Geography
- Location: Westmead, New South Wales, Sydney, Australia
- Coordinates: 33°48′07″S 150°59′42″E﻿ / ﻿33.80187°S 150.99502°E

Organisation
- Type: Specialist

Services
- Speciality: Psychiatric hospital

History
- Former names: Lunatic Asylum, Female Factory
- Constructed: 1817
- Opened: 1849

Links
- Lists: Hospitals in Australia

= Cumberland Hospital =

Cumberland Hospital is a public psychiatric hospital located in Westmead, in Sydney's west. Along with Bungarribee House, Blacktown Hospital it serves the mental health needs of Western Sydney. As a public hospital it is part of the Western Sydney Local Health District (WSLHD).

== History ==
The site was formally the residence of female convicts. Female convicts were housed separately from the male population. In 1817, Governor Macquarie commissioned the building of more permanent structures. Female convicts housed on this site were made to work and the site became known as The Female Factory. The Factory housed unassigned, unmarried female convicts, and their children.
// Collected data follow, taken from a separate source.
(** * logger: a facade over log/syslog and the terminal

    Shallow embedding of [logger.go].  The package keeps four globals
    ([s], [debug], [verbose], [color]) and talks to four outside
    packages: [log/syslog], [os], [go-isatty] and [time], plus
    [fmt.Printf] on standard output.  The globals are a record that is
    threaded through every function; the outside packages are a
    [Platform] of oracles over an abstract environment; every
    interaction is also appended to a trace, so that "what was called,
    in which order" can be stated. *)

From Stdlib Require Import String Ascii List ZArith Bool Lia DecimalString.
Import ListNotations.
Local Open Scope string_scope.

(** ** Go values *)

(** A Go [error] interface value: [nil] is [None].  [errors_New] is the
    value built by [errors.New]; [foreign_error] stands for the errors of
    any other dynamic type (the ones the transport of log/syslog makes). *)
Inductive error_value : Type :=
| errors_New (text : string)
| foreign_error (text : string).

Definition error : Type := option error_value.

Definition nil_error : error := None.

(** [string([]byte{...})]: the string with exactly these bytes. *)
Definition string_of_bytes (bs : list nat) : string :=
  string_of_list_ascii (map ascii_of_nat bs).

(** The line feed written as [\n] in a Go string literal. *)
Definition LF : string := String "010"%char EmptyString.

(** [fmt.Sprintf] restricted to the verb the package uses, [%s] applied
    to string operands; any other byte of the format is copied. *)
Fixpoint fmt_Sprintf (format : string) (args : list string) : string :=
  match format with
  | EmptyString => EmptyString
  | String c rest =>
      if Ascii.eqb c "%"%char then
        match rest with
        | EmptyString => "%!(NOVERB)"
        | String d rest' =>
            if Ascii.eqb d "s"%char then
              match args with
              | a :: args' => a ++ fmt_Sprintf rest' args'
              | [] => "%!s(MISSING)" ++ fmt_Sprintf rest' []
              end
            else String c (String d (fmt_Sprintf rest' args))
        end
      else String c (fmt_Sprintf rest args)
  end.

(** ** Constants of logger.go *)

Definition L_EMERGENCY : Z := 0.
Definition L_ALERT     : Z := 1.
Definition L_CRITICAL  : Z := 2.
Definition L_ERROR     : Z := 3.
Definition L_WARNING   : Z := 4.
Definition L_NOTICE    : Z := 5.
Definition L_INFO      : Z := 6.
Definition L_DEBUG     : Z := 7.

Definition M_EMERGENCY : string := "EMERGENCY".
Definition M_ALERT     : string := "ALERT    ".
Definition M_CRITICAL  : string := "CRITICAL ".
Definition M_ERROR     : string := "ERROR    ".
Definition M_WARNING   : string := "WARNING  ".
Definition M_NOTICE    : string := "NOTICE   ".
Definition M_INFO      : string := "INFO     ".
Definition M_DEBUG     : string := "DEBUG    ".

Definition C_BLUE    : string := string_of_bytes [27; 91; 57; 55; 59; 52; 52; 109].
Definition C_CYAN    : string := string_of_bytes [27; 91; 57; 55; 59; 52; 54; 109].
Definition C_GREEN   : string := string_of_bytes [27; 91; 57; 55; 59; 52; 50; 109].
Definition C_WHITE   : string := string_of_bytes [27; 91; 57; 48; 59; 52; 55; 109].
Definition C_YELLOW  : string := string_of_bytes [27; 91; 57; 55; 59; 52; 51; 109].
Definition C_MAGENTA : string := string_of_bytes [27; 91; 57; 55; 59; 52; 53; 109].
Definition C_RED     : string := string_of_bytes [27; 91; 57; 55; 59; 52; 49; 109].
Definition C_RESET   : string := string_of_bytes [27; 91; 48; 109].

(** ** Constants of the packages logger.go imports *)

(** log/syslog: the severity is the low three bits of a priority, the
    facility the bits above them. *)
Definition LOG_WARNING : Z := 4.
Definition LOG_DAEMON  : Z := Z.shiftl 3 3.

(** time.RFC3339, the layout handed to [Time.Format]. *)
Definition time_RFC3339 : string := "2006-01-02T15:04:05Z07:00".

(** The eight severity methods of [*syslog.Writer]. *)
Inductive method : Type :=
| mEmerg | mAlert | mCrit | mErr | mWarning | mNotice | mInfo | mDebug.

(** ** The outside world *)

(** What the imported packages do is not this package's code: it is a
    parameter.  [Env] is the state of everything outside the process
    (the syslog daemon and its socket, the clock, the terminal, the
    process environment).  Calls into log/syslog and the clock may change
    it, the terminal and environment queries only read it. *)
Record Platform : Type := {
  Env    : Type;
  Writer : Type;
  Time   : Type;
  syslog_New   : Z -> string -> Env -> (option Writer * error) * Env;
  Writer_log   : method -> Writer -> string -> Env -> error * Env;
  Writer_Close : Writer -> Env -> error * Env;
  os_Getenv    : string -> Env -> string;
  os_Stdout_Fd : Env -> Z;
  isatty_IsTerminal       : Z -> Env -> bool;
  isatty_IsCygwinTerminal : Z -> Env -> bool;
  time_Now     : Env -> Time * Env;
  Time_Format  : Time -> string -> string
}.

(** How a call ends: it returns, or the run time panics on a nil
    pointer dereference. *)
Inductive panic : Type := NilDereference.

Inductive outcome (A : Type) : Type :=
| Returned (a : A)
| Panicked (p : panic).
Arguments Returned {A} a.
Arguments Panicked {A} p.

Section Logger.

Context {P : Platform}.

(** One entry per interaction with the outside, oldest first. *)
Inductive Event : Type :=
| EvSyslogNew (priority : Z) (tag : string)
| EvSyslogLog (m : method) (w : Writer P) (message : string)
| EvSyslogClose (w : Writer P)
| EvGetenv (key : string)
| EvIsTerminal (fd : Z)
| EvIsCygwinTerminal (fd : Z)
| EvNow
| EvStdout (text : string).

(** The package-level variables, the environment and the trace.
    [s] is a [*syslog.Writer]: [None] is the nil pointer. *)
Record World : Type := mkWorld {
  s       : option (Writer P);
  debug   : bool;
  verbose : bool;
  color   : bool;
  env     : Env P;
  trace   : list Event
}.

Definition set_s (x : option (Writer P)) (w : World) : World :=
  mkWorld x (debug w) (verbose w) (color w) (env w) (trace w).
Definition set_debug (b : bool) (w : World) : World :=
  mkWorld (s w) b (verbose w) (color w) (env w) (trace w).
Definition set_verbose (b : bool) (w : World) : World :=
  mkWorld (s w) (debug w) b (color w) (env w) (trace w).
Definition set_color (b : bool) (w : World) : World :=
  mkWorld (s w) (debug w) (verbose w) b (env w) (trace w).
Definition set_env (e : Env P) (w : World) : World :=
  mkWorld (s w) (debug w) (verbose w) (color w) e (trace w).
Definition record (ev : Event) (w : World) : World :=
  mkWorld (s w) (debug w) (verbose w) (color w) (env w) (trace w ++ [ev]).

(** ** The monad: the package state, and the panic that ends a call *)

Definition M (A : Type) : Type := World -> outcome A * World.

Definition ret {A} (a : A) : M A := fun w => (Returned a, w).

Definition bind {A B} (m : M A) (k : A -> M B) : M B :=
  fun w =>
    match m w with
    | (Returned a, w') => k a w'
    | (Panicked p, w') => (Panicked p, w')
    end.
(* ===================================================================== *)
(** * The scheduler *)
(* ===================================================================== *)

(** ** Identifiers *)

Lemma append_nil (y : string) : "" +:+ y = y.
Proof. reflexivity. Qed.

Lemma append_cons c (x y : string) : String c x +:+ y = String c (x +:+ y).
Proof. reflexivity. Qed.

Lemma hasDash_app x d : hasDash (x +:+ String "-" d) = true.
Proof.
  induction x as [|c x IH].
  - reflexivity.
  - rewrite append_cons. simpl. rewrite IH. apply orb_true_r.
Qed.

Lemma afterLastDash_app x d :
  hasDash d = false -> afterLastDash (x +:+ String "-" d) = d.
Proof.
  intros Hd. induction x as [|c x IH].
  - rewrite append_nil. simpl. now rewrite Hd.
  - rewrite append_cons. simpl. now rewrite hasDash_app.
Qed.

Lemma pretty_N_go_no_dash x s :
  hasDash s = false -> hasDash (pretty_N_go x s) = false.
Proof.
  revert s. induction (N.lt_wf_0 x) as [x _ IH]; intros s Hs.
  destruct (N.eq_dec x 0%N) as [->|Hx].
  - now rewrite pretty_N_go_0.
  - rewrite pretty_N_go_step by lia. apply IH.
    + apply N.div_lt; lia.
    + simpl. rewrite Hs. unfold pretty_N_char.
      repeat case_match; reflexivity.
Qed.

Lemma pretty_nat_no_dash (i : nat) : hasDash (pretty i) = false.
Proof.
  unfold pretty, pretty_nat, pretty, pretty_N.
  case_decide; [reflexivity|]. now apply pretty_N_go_no_dash.
Qed.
Although transportation of convicts to New South Wales ceased in 1840 the site was maintained as a place for female convicts until 1847.

In 1849, the buildings were redesignated a Lunatic Asylum. The site has remained as a mental health institution to the present day, only taking on its current name in 1983.

In the late 19th century, it was the home of inmate William Cresswell, proposed as a candidate in the Tichborne case, who died there in 1904.